The Federal Circuit dismissed in part and affirmed in part Crocs, Inc.'s appeal from a final determination by the International Trade Commission in Investigation No. 337-TA-1270 concerning alleged infringement and dilution of Crocs's U.S. Trademark Nos. 5,149,328 and 5,273,875 (the "3D Marks") covering features of its Classic Clog shoes. The Commission found no violation of Section 337 as to the respondents who participated in the evidentiary hearing (the "Active Respondents") and issued a limited exclusion order under 19 U.S.C. § 1337(g)(1) against four defaulting respondents. The court dismissed as untimely Crocs's appeal of the no-violation finding against the Active Respondents, holding that the 60-day appeal period under Section 337(c) began running on September 14, 2023, when the Commission issued its determination, not after the 60-day presidential review period applicable only to the exclusion order against the defaulting respondents. The court affirmed the Commission's issuance of only a limited exclusion order against the defaulting respondents, concluding that Section 337(g)(1) by its plain language authorizes only an exclusion order "limited to that person" found in default, not a general exclusion order.

The decision establishes that when the Commission issues a single written determination containing both a no-violation finding as to certain respondents and an exclusion order against other respondents, the appeal deadlines for the two findings are independent and not tied to a single presidential review period. Extending Allied Corp. v. International Trade Commission and Broadcom Corp. v. International Trade Commission, the court rejected Crocs's argument that the Commission's choice to issue one consolidated opinion rendered the entire determination subject to the presidential review period, holding that form cannot override substance in determining when a Commission determination becomes final for appeal purposes. The holding forecloses complainants from delaying their appeal of adverse no-violation findings by arguing that a single consolidated opinion containing both violation and no-violation determinations triggers only one appeal window tied to the latest presidential review period, requiring practitioners to carefully track separate finality dates within mixed-result investigations and to file protective notices of appeal for adverse findings immediately upon issuance even when other aspects of the investigation remain subject to presidential review.

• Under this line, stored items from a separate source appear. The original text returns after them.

(** [SetCapacity]: rounded up to a multiple of the block size. *)
Definition SetCapacity (new_size : Z) (m : MemStreamBuf) : MemStreamBuf :=
  SetExactCapacity
    (if new_size =? 0 then 0 else ((new_size - 1) / kBlockSize + 1) * kBlockSize) m.

(** The constructor with a capacity. *)
Definition make (cap : Z) : MemStreamBuf :=
  SetExactCapacity cap {| content := []; capacity := 0 |}.

(** [xsputn]: grows the buffer when needed, then writes what fits. *)
Definition xsputn (s : bytes) (m : MemStreamBuf) : MemStreamBuf :=
  let m1 := if AvailableCapacity m <? zlen s then SetCapacity (Size m + zlen s) m else m in
  {| content := content m1 ++ take (Z.to_nat (Z.min (AvailableCapacity m1) (zlen s))) s;
     capacity := capacity m1 |}.

Lemma xsputn_fits s m :
  zlen s <= AvailableCapacity m ->
  xsputn s m = {| content := content m ++ s; capacity := capacity m |}.
Proof.
  intros; unfold xsputn. rewrite (proj2 (Z.ltb_ge _ _)) by done.
  rewrite Z.min_r by done. unfold zlen; rewrite Nat2Z.id, firstn_all. done.
Qed.

Lemma make_ok cap : 0 < cap -> alloc_ok cap = true ->
  make cap = {| content := []; capacity := cap |}.
Proof.
  intros Hc Ha; unfold make, SetExactCapacity.
  rewrite (proj2 (Z.leb_gt _ _)) by done. rewrite Ha; simpl. by rewrite take_nil.
Qed.
End Alloc.
End MemStreamBuf.

(** ** [StreamDataPacketCollector] *)
Module Collector.
Import MemStreamBuf.

Record Packet := {
  mem_buffer : MemStreamBuf;
  expected_packet_size : Z;
}.

Record StreamDataPacketCollector := {
  packets_ : list Packet;
  temp_data_buffer_ : bytes;
}.

Definition IsPacketComplete (p : Packet) : bool :=
  Size (mem_buffer p) =? expected_packet_size p.

(** [packets_.empty() || IsPacketComplete(packets_.back())]. *)
Definition need_packet (ps : list Packet) : bool :=
  match back ps with
  | None => true
  | Some p => IsPacketComplete p
  end.

(** [GetPacketSize]: the size, the bytes of [data] used, and the new
    [temp_data_buffer_]. *)
Definition GetPacketSize (temp data : bytes) : Z * nat * bytes :=
  let temp' := temp ++ take (Nat.min 8 (length data)) data in
  let '(packet_size, reader) := packed_load 0 (new_reader temp') in
  if data_was_read reader
  then (packet_size, (offset_ reader - length temp)%nat, [])
  else (0, length data, temp').

Section Alloc.
Context (alloc_ok : Z -> bool).

Definition new_packet (size : Z) : Packet :=
  {| mem_buffer := make alloc_ok size; expected_packet_size := size |}.

(** [WriteToPacket]: the packet and the number of bytes taken. *)
Definition WriteToPacket (p : Packet) (data : bytes) : Packet * nat :=
  let avail_cap := AvailableCapacity (mem_buffer p) in
  let write_size := if zlen data <? avail_cap then zlen data else avail_cap in
  let n := Z.to_nat write_size in
  ({| mem_buffer := xsputn alloc_ok (take n data) (mem_buffer p);
      expected_packet_size := expected_packet_size p |}, n).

TrademarkNonprecedentialAffirmed2023-2073

Chisena v. Major League Baseball Players Association

Panel: Lourie, Hughes, Freeman

The Federal Circuit affirmed the TTAB's refusal to register three marks—"ALL RISE," "HERE COMES THE JUDGE," and a design mark featuring judicial imagery—on likelihood of confusion grounds under Section 2(d). Appellant Chisena, proceeding pro se, sought to register the marks for apparel with constructive use dates in mid-2017, but the MLBPA and New York Yankees outfielder Aaron Judge established common law trademark priority based on earlier use of phrases and judicial symbols playing on Judge's surname in connection with licensed apparel. On appeal, Chisena challenged only the Board's priority determination, not likelihood of confusion.

The court applied substantial evidence review to the Board's factual findings on priority, distinctiveness, and trademark function. The opinion illustrates how notice pleading standards apply in TTAB oppositions—the court held that notices claiming ownership of marks and identifying the basis for opposition afforded fair notice even without granular specificity about every asserted common law right. On distinctiveness, the court found substantial evidence supporting arbitrary mark status for "ALL RISE" and "HERE COMES THE JUDGE" as applied to apparel, rejecting arguments that the phrases were primarily a surname or mere ornamentation, and noting the dual meaning playing on both judicial imagery and the athlete's name. The court affirmed the Board's source-identification findings based on media coverage, stadium branding ("Judge's Chambers"), and judicially-themed licensed merchandise predating Chisena's filing dates.